(WHAT YOU ARE ASKED TO DO)
If a line in the entries below contains "keywordRegexType", copy it.

(INFORMATION SHOWN)
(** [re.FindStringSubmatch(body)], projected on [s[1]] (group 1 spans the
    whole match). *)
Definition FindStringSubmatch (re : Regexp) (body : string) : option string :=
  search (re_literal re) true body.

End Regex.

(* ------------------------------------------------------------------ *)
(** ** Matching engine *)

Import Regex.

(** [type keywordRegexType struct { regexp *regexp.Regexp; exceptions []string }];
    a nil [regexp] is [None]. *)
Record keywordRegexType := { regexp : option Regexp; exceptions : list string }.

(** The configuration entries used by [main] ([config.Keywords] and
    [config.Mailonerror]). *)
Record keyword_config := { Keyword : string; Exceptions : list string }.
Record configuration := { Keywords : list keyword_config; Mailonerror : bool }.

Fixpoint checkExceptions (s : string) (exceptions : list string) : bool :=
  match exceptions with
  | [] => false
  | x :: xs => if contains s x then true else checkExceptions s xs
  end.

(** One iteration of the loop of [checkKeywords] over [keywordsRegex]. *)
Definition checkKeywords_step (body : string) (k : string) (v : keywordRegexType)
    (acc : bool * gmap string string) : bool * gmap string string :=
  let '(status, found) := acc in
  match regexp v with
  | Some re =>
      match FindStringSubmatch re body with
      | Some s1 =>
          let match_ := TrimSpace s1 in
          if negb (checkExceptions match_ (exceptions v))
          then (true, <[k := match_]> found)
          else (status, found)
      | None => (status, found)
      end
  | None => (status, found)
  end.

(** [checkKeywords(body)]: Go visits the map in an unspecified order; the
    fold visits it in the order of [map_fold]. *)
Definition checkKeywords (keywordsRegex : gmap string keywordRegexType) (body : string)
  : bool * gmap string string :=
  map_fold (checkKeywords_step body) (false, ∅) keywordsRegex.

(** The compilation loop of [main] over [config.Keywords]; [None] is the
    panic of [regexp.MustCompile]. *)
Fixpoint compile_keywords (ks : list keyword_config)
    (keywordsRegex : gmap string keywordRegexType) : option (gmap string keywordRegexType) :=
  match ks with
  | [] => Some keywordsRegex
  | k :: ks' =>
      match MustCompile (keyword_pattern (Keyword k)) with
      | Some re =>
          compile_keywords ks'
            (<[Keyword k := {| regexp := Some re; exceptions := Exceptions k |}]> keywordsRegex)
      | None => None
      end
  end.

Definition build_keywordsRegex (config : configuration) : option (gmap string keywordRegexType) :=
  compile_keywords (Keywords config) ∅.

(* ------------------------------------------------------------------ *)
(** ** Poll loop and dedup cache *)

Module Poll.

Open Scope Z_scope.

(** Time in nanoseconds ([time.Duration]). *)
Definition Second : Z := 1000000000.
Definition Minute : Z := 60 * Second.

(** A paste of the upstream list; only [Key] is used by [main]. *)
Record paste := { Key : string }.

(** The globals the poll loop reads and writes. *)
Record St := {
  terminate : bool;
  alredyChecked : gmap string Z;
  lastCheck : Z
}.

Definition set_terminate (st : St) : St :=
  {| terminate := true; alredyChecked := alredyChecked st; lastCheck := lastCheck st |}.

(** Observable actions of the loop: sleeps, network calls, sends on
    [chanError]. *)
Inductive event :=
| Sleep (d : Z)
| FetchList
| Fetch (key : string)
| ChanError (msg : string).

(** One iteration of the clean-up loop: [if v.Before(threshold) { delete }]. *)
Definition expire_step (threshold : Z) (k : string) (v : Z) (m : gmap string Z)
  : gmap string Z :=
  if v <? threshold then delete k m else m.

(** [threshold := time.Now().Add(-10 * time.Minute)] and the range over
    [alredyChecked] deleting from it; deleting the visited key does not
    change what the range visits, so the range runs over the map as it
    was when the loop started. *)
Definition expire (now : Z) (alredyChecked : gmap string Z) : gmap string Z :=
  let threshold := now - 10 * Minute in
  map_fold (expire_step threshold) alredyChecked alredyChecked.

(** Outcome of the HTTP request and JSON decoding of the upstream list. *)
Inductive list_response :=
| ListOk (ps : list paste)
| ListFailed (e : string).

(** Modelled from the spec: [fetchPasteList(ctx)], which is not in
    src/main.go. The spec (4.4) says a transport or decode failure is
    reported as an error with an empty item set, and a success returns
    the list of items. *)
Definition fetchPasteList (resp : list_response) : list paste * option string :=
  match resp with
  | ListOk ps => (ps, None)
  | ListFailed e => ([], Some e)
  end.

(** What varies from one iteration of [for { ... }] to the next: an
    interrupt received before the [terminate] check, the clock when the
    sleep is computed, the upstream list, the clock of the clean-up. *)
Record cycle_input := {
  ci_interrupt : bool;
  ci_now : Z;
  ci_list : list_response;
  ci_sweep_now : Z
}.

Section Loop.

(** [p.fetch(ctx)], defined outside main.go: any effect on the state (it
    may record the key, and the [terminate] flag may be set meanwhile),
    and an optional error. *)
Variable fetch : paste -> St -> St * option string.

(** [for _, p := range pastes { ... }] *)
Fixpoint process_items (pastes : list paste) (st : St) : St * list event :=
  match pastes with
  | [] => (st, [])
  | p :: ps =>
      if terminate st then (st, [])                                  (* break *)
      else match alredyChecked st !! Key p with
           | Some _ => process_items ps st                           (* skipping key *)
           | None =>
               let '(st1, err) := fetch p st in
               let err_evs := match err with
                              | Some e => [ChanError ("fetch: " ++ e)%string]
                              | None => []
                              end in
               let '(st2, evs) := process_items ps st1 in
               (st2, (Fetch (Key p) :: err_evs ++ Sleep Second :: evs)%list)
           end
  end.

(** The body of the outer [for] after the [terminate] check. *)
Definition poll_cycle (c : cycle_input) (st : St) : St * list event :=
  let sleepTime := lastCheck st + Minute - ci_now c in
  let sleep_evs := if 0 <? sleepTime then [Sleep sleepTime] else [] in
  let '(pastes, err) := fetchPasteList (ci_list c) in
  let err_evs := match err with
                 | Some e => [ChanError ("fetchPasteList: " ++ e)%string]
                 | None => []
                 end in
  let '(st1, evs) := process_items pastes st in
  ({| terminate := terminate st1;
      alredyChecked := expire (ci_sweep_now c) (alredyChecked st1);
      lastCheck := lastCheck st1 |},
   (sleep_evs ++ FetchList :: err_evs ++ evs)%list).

* * *

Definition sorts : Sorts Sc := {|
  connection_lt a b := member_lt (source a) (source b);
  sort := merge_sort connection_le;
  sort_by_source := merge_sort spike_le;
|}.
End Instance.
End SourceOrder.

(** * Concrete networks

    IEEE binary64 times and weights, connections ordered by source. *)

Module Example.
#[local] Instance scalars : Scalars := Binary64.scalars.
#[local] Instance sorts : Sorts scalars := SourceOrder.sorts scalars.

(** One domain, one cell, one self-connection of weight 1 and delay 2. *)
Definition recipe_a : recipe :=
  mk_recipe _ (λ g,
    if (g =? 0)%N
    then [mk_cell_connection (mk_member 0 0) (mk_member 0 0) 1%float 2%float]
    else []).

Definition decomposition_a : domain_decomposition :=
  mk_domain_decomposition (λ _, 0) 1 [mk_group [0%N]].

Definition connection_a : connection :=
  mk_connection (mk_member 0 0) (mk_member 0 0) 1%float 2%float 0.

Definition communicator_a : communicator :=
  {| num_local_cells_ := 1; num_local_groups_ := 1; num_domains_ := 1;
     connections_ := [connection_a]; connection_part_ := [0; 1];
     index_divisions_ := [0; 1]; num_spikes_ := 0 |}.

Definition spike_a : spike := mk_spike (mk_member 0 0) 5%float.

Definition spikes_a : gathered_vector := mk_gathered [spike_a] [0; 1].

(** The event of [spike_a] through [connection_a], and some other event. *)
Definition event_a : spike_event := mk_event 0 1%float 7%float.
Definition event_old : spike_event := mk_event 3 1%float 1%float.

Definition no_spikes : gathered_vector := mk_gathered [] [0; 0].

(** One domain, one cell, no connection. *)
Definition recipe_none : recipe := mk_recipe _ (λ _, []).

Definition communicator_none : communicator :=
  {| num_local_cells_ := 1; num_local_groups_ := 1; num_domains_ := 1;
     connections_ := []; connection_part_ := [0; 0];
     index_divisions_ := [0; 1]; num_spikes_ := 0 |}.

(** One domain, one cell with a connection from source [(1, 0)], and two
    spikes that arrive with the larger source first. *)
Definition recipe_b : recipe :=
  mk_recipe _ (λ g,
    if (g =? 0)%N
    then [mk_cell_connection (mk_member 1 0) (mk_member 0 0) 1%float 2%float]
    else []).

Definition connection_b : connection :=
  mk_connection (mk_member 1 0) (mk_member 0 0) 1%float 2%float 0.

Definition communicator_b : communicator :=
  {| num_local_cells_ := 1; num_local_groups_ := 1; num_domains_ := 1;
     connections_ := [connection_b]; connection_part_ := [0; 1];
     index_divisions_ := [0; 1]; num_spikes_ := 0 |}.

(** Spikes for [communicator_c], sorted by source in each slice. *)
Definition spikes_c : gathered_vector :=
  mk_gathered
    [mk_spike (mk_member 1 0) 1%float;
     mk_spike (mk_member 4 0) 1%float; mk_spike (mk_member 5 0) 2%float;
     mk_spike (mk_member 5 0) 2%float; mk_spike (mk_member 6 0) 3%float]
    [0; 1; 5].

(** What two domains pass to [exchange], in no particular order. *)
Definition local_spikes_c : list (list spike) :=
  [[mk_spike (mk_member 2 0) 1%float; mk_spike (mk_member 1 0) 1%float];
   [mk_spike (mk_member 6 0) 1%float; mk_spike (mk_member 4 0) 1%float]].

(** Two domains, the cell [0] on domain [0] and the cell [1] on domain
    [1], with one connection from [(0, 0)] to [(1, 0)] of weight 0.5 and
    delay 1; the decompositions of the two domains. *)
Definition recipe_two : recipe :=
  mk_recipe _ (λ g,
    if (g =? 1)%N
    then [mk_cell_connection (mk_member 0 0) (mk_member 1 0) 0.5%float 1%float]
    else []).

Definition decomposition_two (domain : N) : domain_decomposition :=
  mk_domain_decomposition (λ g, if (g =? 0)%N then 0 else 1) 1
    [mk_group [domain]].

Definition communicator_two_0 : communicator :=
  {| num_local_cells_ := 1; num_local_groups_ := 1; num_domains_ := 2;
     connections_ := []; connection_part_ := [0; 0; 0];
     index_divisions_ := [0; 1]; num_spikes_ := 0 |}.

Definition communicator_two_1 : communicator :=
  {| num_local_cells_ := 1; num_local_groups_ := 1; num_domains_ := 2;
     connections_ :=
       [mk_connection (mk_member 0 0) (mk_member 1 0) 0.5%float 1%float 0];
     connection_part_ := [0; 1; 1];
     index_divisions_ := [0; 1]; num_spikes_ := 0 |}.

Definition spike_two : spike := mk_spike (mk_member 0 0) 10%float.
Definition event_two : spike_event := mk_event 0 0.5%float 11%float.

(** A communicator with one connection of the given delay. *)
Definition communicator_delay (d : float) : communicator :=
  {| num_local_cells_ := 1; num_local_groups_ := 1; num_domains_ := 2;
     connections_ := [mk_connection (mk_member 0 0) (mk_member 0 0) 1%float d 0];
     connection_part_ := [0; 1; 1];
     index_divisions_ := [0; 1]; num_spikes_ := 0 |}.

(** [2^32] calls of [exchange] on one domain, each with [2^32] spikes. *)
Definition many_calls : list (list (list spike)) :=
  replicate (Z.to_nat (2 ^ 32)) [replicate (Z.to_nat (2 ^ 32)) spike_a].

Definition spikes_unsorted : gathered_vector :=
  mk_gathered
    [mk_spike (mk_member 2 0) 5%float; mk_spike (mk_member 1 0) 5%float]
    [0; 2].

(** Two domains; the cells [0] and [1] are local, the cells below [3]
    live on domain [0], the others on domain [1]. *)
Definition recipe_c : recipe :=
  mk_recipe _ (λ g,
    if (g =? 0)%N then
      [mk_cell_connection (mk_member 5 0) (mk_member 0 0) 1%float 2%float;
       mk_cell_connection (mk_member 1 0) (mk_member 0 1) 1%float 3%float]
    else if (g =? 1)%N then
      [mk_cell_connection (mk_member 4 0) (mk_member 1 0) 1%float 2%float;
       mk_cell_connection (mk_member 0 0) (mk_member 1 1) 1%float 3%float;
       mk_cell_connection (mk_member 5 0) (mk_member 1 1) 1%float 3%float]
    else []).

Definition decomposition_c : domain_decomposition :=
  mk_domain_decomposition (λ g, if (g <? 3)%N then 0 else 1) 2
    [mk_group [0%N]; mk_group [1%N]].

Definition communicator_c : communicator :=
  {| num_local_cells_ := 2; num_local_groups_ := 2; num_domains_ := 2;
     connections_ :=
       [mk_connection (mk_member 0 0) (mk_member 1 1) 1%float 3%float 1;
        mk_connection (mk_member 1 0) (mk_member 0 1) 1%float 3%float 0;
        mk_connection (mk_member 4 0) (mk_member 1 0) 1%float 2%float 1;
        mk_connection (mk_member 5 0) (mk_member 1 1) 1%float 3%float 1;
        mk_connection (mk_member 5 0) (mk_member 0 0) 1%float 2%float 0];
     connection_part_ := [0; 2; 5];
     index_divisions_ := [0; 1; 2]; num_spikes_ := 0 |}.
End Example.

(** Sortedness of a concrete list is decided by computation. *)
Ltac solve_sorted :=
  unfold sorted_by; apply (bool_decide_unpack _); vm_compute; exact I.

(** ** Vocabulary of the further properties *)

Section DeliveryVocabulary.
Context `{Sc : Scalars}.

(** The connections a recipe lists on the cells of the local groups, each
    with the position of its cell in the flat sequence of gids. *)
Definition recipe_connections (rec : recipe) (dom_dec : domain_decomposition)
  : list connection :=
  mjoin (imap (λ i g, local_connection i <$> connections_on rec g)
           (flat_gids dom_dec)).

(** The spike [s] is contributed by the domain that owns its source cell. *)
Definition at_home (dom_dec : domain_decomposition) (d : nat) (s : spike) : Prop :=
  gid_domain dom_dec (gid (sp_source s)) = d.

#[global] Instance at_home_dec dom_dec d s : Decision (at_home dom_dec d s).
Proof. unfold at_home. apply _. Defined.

(REPLY)
(** [type keywordRegexType struct { regexp *regexp.Regexp; exceptions []string }];
Record keywordRegexType := { regexp : option Regexp; exceptions : list string }.
Definition checkKeywords_step (body : string) (k : string) (v : keywordRegexType)
Definition checkKeywords (keywordsRegex : gmap string keywordRegexType) (body : string)
    (keywordsRegex : gmap string keywordRegexType) : option (gmap string keywordRegexType) :=
Definition build_keywordsRegex (config : configuration) : option (gmap string keywordRegexType) :=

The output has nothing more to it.